JOHN COCKAYNE: Golf management for a new age should be more horse than camel
Golf clubs will need innovative and creative initiatives to get back on their feet after the pandemic
For many golf clubs Covid-19 has had a similar effect to that on people: it was particularly dangerous to those clubs and golf businesses with co-morbidities such as a narrow revenue base or shrinking membership.
The fact that the lockdown closures and resulting revenue losses were unnecessary for most clubs is sadly spilt milk and we shall need to move on.
Joining me in this discussion is Damian Wrigley (DW), who is the golf GM at the Jack Nicklaus Signature Golf Course on Val de Vie Estate.
JC: I have been consistently critical of many golf management programmes, which do not seem to be preparing graduates for the reality of the new golf business environment, the pressures in which saw the pandemic as the proverbial straw that broke the camel’s back. We need a new breed of managers who are innovative and creative goal scorers and not the custodial goalkeeper type that were the mainspring of the industry in the past.
DW: I would agree that for all of us overcoming the effects of the pandemic will involve some real innovation and agility. At Pearl Valley, like most clubs, we are looking at what is in effect a completely lost year in revenue terms.
JC: It has been a double blow for many clubs, especially those that rely on international and regional tourism. Is it just a case of trading out of this period or will there need to be more radical structural changes?
DW: It was initially very scary, but now we shall need to see what opportunities have arisen, while finding ways to mitigate lost revenues through the lack of international travel. Doing more in the local market and identifying potential new revenues while rationalising current operations is the immediate need.
JC: We shall deal with the curse of micromanagement by boards and committees further on. However, this aspect of club operations has often proved to be a serious obstacle with the regular turnover of committee members and the pursuit of ill-advised short-term projects, leaving important decisions unmade, because of the system’s inherent inefficiencies and the fear of failure and legacy concerns that can arise.
I often wonder if boards are really au fait with their key responsibilities. I recently observed that a board’s role was not to keep an eye on their management team, at least not at the level many become involved, but rather as asset managers. In this their focus should be in making sure their estate is well run, providing the high-level oversight that a board should offer its management team and to see that property values were protected and enhanced.
DW: It is a real shame when any committee, or certain members of it, feel it necessary, or that their role is to become “over-involved” with established management processes. It becomes more distressing when this happens to good management people, especially those with successful business records.
The end result of this can be that the management team has its energy sucked away by people, often with much less knowledge, intent on second guessing their activities, especially as this often happens on a one-to-one basis and without the official approval of the committee itself.
JC: One of my favourite descriptions, from many years ago, is that a “camel was a horse designed by a golf committee”. Given the travails with the pandemic, this same analogy can now be applied to many governments and often explains the flip-flopping that goes on with boards, especially with strategic plans, which results in a mishmash of contradictory ideas cobbled together and seen as some sort of plan.

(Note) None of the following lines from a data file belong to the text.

(** Decimal digits of a non-negative integer. *)
Definition digit (n : Z) : ascii := ascii_of_nat (48 + Z.to_nat n).

Fixpoint digits_aux (fuel : nat) (n : Z) (acc : string) : string :=
  match fuel with
  | O => acc
  | S f =>
      let acc' := String (digit (n mod 10)) acc in
      if (n <? 10)%Z then acc' else digits_aux f (n / 10) acc'
  end.

Definition Z_to_string (n : Z) : string :=
  let a := Z.abs n in
  let ds := digits_aux (S (Z.to_nat (Z.log2 a))) a EmptyString in
  if (n <? 0)%Z then "-" ++ ds else ds.

Definition nat_to_string (n : nat) : string := Z_to_string (Z.of_nat n).

Fixpoint frac_digits (fuel : nat) (rem den : Z) : string :=
  match fuel with
  | O => EmptyString
  | S f =>
      if (rem =? 0)%Z then EmptyString
      else String (digit (rem * 10 / den)) (frac_digits f (rem * 10 mod den) den)
  end.

(** [String(x)] for a number [x]: the decimal expansion of the rational
    value, integer part then the fractional digits without trailing
    zeros (exact for the terminating decimals that numbers denote here,
    cut after 20 fractional digits otherwise). *)
Definition Q_to_string (q : Q) : string :=
  let a := Z.abs (Qnum q) in
  let d := Zpos (Qden q) in
  let ip := Z_to_string (a / d) in
  let fp := frac_digits 20 (a mod d) d in
  let body := match fp with EmptyString => ip | _ => ip ++ "." ++ fp end in
  if (Qnum q <? 0)%Z then "-" ++ body else body.

End JsString.

Import JsString.

(* ------------------------------------------------------------------ *)
(** ** JavaScript values and exceptions *)

Inductive jsval : Type :=
| JUndef
| JNull
| JBool (b : bool)
| JNum (q : Q)
| JNaN
| JStr (s : string)
| JArr (l : list jsval)
| JObj (kvs : list (string * jsval)).

(** [String(v)] *)
Fixpoint js_String (v : jsval) : string :=
  match v with
  | JUndef => "undefined"
  | JNull => "null"
  | JBool b => if b then "true" else "false"
  | JNum q => Q_to_string q
  | JNaN => "NaN"
  | JStr s => s
  | JArr l =>
      (* [Array.prototype.join(',')]: null and undefined become empty *)
      (fix join (l : list jsval) : string :=
         match l with
         | [] => EmptyString
         | [x] => match x with JUndef | JNull => EmptyString | _ => js_String x end
         | x :: r =>
             (match x with JUndef | JNull => EmptyString | _ => js_String x end)
               ++ "," ++ join r
         end) l
  | JObj _ => "[object Object]"
  end.

(** JavaScript truthiness. *)
Definition truthy (v : jsval) : bool :=
  match v with
  | JUndef | JNull | JNaN => false
  | JBool b => b
  | JNum q => negb (Qeq_bool q 0)
  | JStr s => negb (String.eqb s EmptyString)
  | JArr _ | JObj _ => true
  end.

(** A thrown value: an [Error] (including [TypeError] and [SyntaxError])
    carrying its [message], or any other thrown value. *)
Inductive exn : Type :=
| JsError (message : string)
| NonError (v : jsval).

(** [error instanceof Error ? error.message : dflt] *)
Definition error_message (e : exn) (dflt : string) : string :=
  match e with
  | JsError m => m
  | NonError _ => dflt
  end.

Inductive result (A : Type) : Type :=
| Ok (a : A)
| Throw (e : exn).
Arguments Ok {A} a.
Arguments Throw {A} e.

Fixpoint lookup_key (k : string) (kvs : list (string * jsval)) : option jsval :=
  match kvs with
  | [] => None
  | (k', v) :: r =>
      match lookup_key k r with
      | Some w => Some w                       (* the last binding wins *)
      | None => if String.eqb k k' then Some v else None
      end
  end.

(** Property access [v.k] and [v[k]]: reading a property of [undefined]
    or [null] throws a [TypeError]. *)
Definition get (v : jsval) (k : string) : result jsval :=
  match v with
  | JUndef => Throw (JsError ("Cannot read properties of undefined (reading '" ++ k ++ "')"))
  | JNull => Throw (JsError ("Cannot read properties of null (reading '" ++ k ++ "')"))
  | JObj kvs => Ok (match lookup_key k kvs with Some w => w | None => JUndef end)
  | _ => Ok JUndef
  end.

(** Index access [v[n]]. *)
Definition idx (v : jsval) (n : nat) : result jsval :=
  match v with
  | JArr l => Ok (nth n l JUndef)
  | JStr s =>
      Ok (if (n <? String.length s)%nat then JStr (substring n 1 s) else JUndef)
  | _ => get v (nat_to_string n)
  end.

(** Optional chaining [v?.k]. *)
Definition opt_get (v : jsval) (k : string) : result jsval :=
  match v with
  | JUndef | JNull => Ok JUndef
  | _ => get v k
  end.

(** Nullish coalescing [v ?? d]. *)
Definition nullish (v d : jsval) : jsval :=
  match v with
  | JUndef | JNull => d
  | _ => v
  end.

(** Binary [+]: string concatenation when either side is a string or an
    object, numeric addition otherwise. *)
Definition to_number (v : jsval) : option Q :=
  match v with
  | JNum q => Some q
  | JBool b => Some (if b then 1 else 0)%Q
  | JNull => Some 0%Q
  | _ => None
  end.

Definition js_add (a b : jsval) : jsval :=
  match a, b with
  | (JStr _ | JArr _ | JObj _), _ | _, (JStr _ | JArr _ | JObj _) =>
      JStr (js_String a ++ js_String b)
  | _, _ =>
      match to_number a, to_number b with
      | Some x, Some y => JNum (x + y)
      | _, _ => JNaN
      end
  end.

(* ------------------------------------------------------------------ *)
(** ** Data model ([src/types], [src/utils/llmProviders.ts]) *)

(** [interface LLMProvider] *)
Record LLMProvider : Type := {
  id : string;
  name : string;
  baseUrl : string;
  requiresApiKey : bool;
  models : list string
}.

(** [interface ConversionExample] *)
Record ConversionExample : Type := {
  ex_id : string;
  ex_name : string;
  originalText : string;
  convertedMarkdown : string;
  pleadingType : string
}.

(** [interface ConversionSettings]; [number] fields are rationals, the two
    optional fields are [option string]. *)
Record ConversionSettings : Type := {
  provider : string;
  model : string;
  apiKey : string;
  temperature : Q;
  maxTokens : Q;
  useExamples : bool;
  selectedExamples : list string;
  customPrompt : string;
  customBaseUrl : option string;
  customModel : option string
}.

(** A browser [File]: its [name], declared MIME [type] and byte [size].
    Its contents are only seen through the reader oracles below. *)
Record File : Type := {
  fname : string;
  ftype : string;
  fsize : Z
}.

(** An outbound [fetch(url, {method, headers, body: JSON.stringify(body)})];
    the body is kept as the value passed to [JSON.stringify]. *)
Record request : Type := {
  url : string;
  method : string;
  headers : list (string * string);
  body : jsval
}.

(** A [Response]: [response.ok] is a 2xx status; [response.json()] either
    parses to a value or rejects with a [SyntaxError] message;
    [response.text()] is the raw body. *)
Record response : Type := {
  status : Z;
  statusText : string;
  json_body : string + jsval;
  text_body : string
}.

Definition ok (r : response) : bool := (200 <=? status r)%Z && (status r <=? 299)%Z.

(** What [await fetch(...)] does: reject, or resolve to a response, after
    some milliseconds. *)
Inductive fetch_outcome : Type :=
| FetchReject (e : exn)
| FetchResolve (r : response).

(** Which extractor read the file. *)
Inductive reader_kind : Type := ReadText | ReadDocx | ReadPdf.

(** Observable effects, most recent first in the trace. *)
Inductive event : Type :=
| EvRead (k : reader_kind)
| EvFetch (req : request)
| EvWarn (msg : string).

Record world : Type := {
  trace : list event;
  clock : Z
}.

(* ------------------------------------------------------------------ *)
(** ** The async/exception monad *)

Definition M (A : Type) : Type := world -> result A * world.

Definition ret {A} (a : A) : M A := fun w => (Ok a, w).

Definition bind {A B} (m : M A) (k : A -> M B) : M B :=
  fun w => match m w with
           | (Ok a, w') => k a w'
           | (Throw e, w') => (Throw e, w')
           end.

Definition throw {A} (e : exn) : M A := fun w => (Throw e, w).

Definition lift {A} (r : result A) : M A := fun w => (r, w).

(** [try { m } catch (e) { h(e) }] *)
Definition try_catch {A} (m : M A) (h : exn -> M A) : M A :=
  fun w => match m w with
           | (Ok a, w') => (Ok a, w')
           | (Throw e, w') => h e w'
           end.

Definition emit (ev : event) : M unit :=
  fun w => (Ok tt, {| trace := ev :: trace w; clock := clock w |}).

(** [Date.now()] *)
Definition now : M Z := fun w => (Ok (clock w), w).

Notation "'let!' x := c 'in' k" := (bind c (fun x => k))
  (at level 200, x name, c at level 100, k at level 200).

(** [new Error(m)] thrown *)
Definition fail {A} (m : string) : M A := throw (JsError m).

(** JS [a || b] on optional strings: an absent or empty string is falsy. *)
Definition or_str (a : option string) (b : string) : string :=
  match a with
  | Some s => if String.eqb s EmptyString then b else s
  | None => b
  end.
(** One run of the loop: every column keeps what it had and gains, in
    order, the items whose index falls in its residue class. *)
Lemma forEach_columns cols items idx arr :
  0 < cols → length arr = cols →
  ∃ arr', forEach cols items idx arr = Some arr' ∧ length arr' = cols ∧
    ∀ c col, arr !! c = Some col →
      arr' !! c = Some (col ++ filter (inColumn cols c) (withIndex idx items)).
Proof.
  intros Hc. revert idx arr.
  induction items as [|x items IH]; intros idx arr Hlen; cbn [forEach withIndex].
  - exists arr. split_and!; [done..|]. intros c col ->. by rewrite app_nil_r.
  - unfold js_mod. destruct cols as [|n]; [lia|].
    set (k := idx mod S n).
    assert (k < length arr) as Hk by (rewrite Hlen; apply Nat.mod_upper_bound; lia).
    destruct (lookup_lt_is_Some_2 arr k Hk) as [col0 Hcol0]. rewrite Hcol0.
    destruct (IH (S idx) (<[k := col0 ++ [(x, idx)]]> arr)) as (arr' & Hrun & Hlen' & Hcols).
    { by rewrite length_insert. }
    exists arr'. split_and!; [done..|].
    intros c col Hcol. destruct (decide (c = k)) as [->|Hne].
    + rewrite (Hcols k (col0 ++ [(x, idx)])).
      * rewrite filter_cons_True by done. simplify_eq. by rewrite <- app_assoc.
      * by rewrite list_lookup_insert_eq.
    + rewrite (Hcols c col).
      * rewrite filter_cons_False; [done|]. unfold inColumn; cbn [snd]. fold k. congruence.
      * by rewrite list_lookup_insert_ne.
Qed.

(** A column outside the class of [x] does not see [x]. *)
Lemma classes_skip cols (x : A * nat) (l : list (A * nat)) (cs : list nat) :
  x.2 mod cols ∉ cs →
  concat ((λ c, filter (inColumn cols c) (x :: l)) <$> cs)
  = concat ((λ c, filter (inColumn cols c) l) <$> cs).
Proof.
  induction cs as [|c cs IH]; intros Hk; [done|].
  apply not_elem_of_cons in Hk as [Hne Hk]. cbn [fmap list_fmap concat].
  rewrite filter_cons_False by (unfold inColumn; congruence).
  f_equal. by apply IH.
Qed.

DW: I am very fortunate at Pearl Valley where I have the confidence of my board and a unified team, so we are not prey to some of these issues, which I also hear about from colleagues at other facilities. I must agree with a comment you made some time ago about the main failure in the committee structure being its impermanence and each successive committee not being required to stick with adopted strategies and processes. This should be the norm, unless of course, some radical intervention is required because something is patently not working.
JC: In this type of planning who should be involved?
DW: It is key for senior management to be involved in developing these solutions so that they can “own” them and have the related accountability.
JC: I see it as highly inefficient when you have a management team and then effectively do not trust them, as evidenced by micromanagement. However, I also often wonder when I see a person is in a certain position, when their skill sets are so obviously unsuitable, so a final thought from you on this.
DW: I believe these issues are also largely the result of inconsistent planning. How can one know who to appoint to a role and what skill sets and resources will be required if you do not have an established and deliverable plan in place?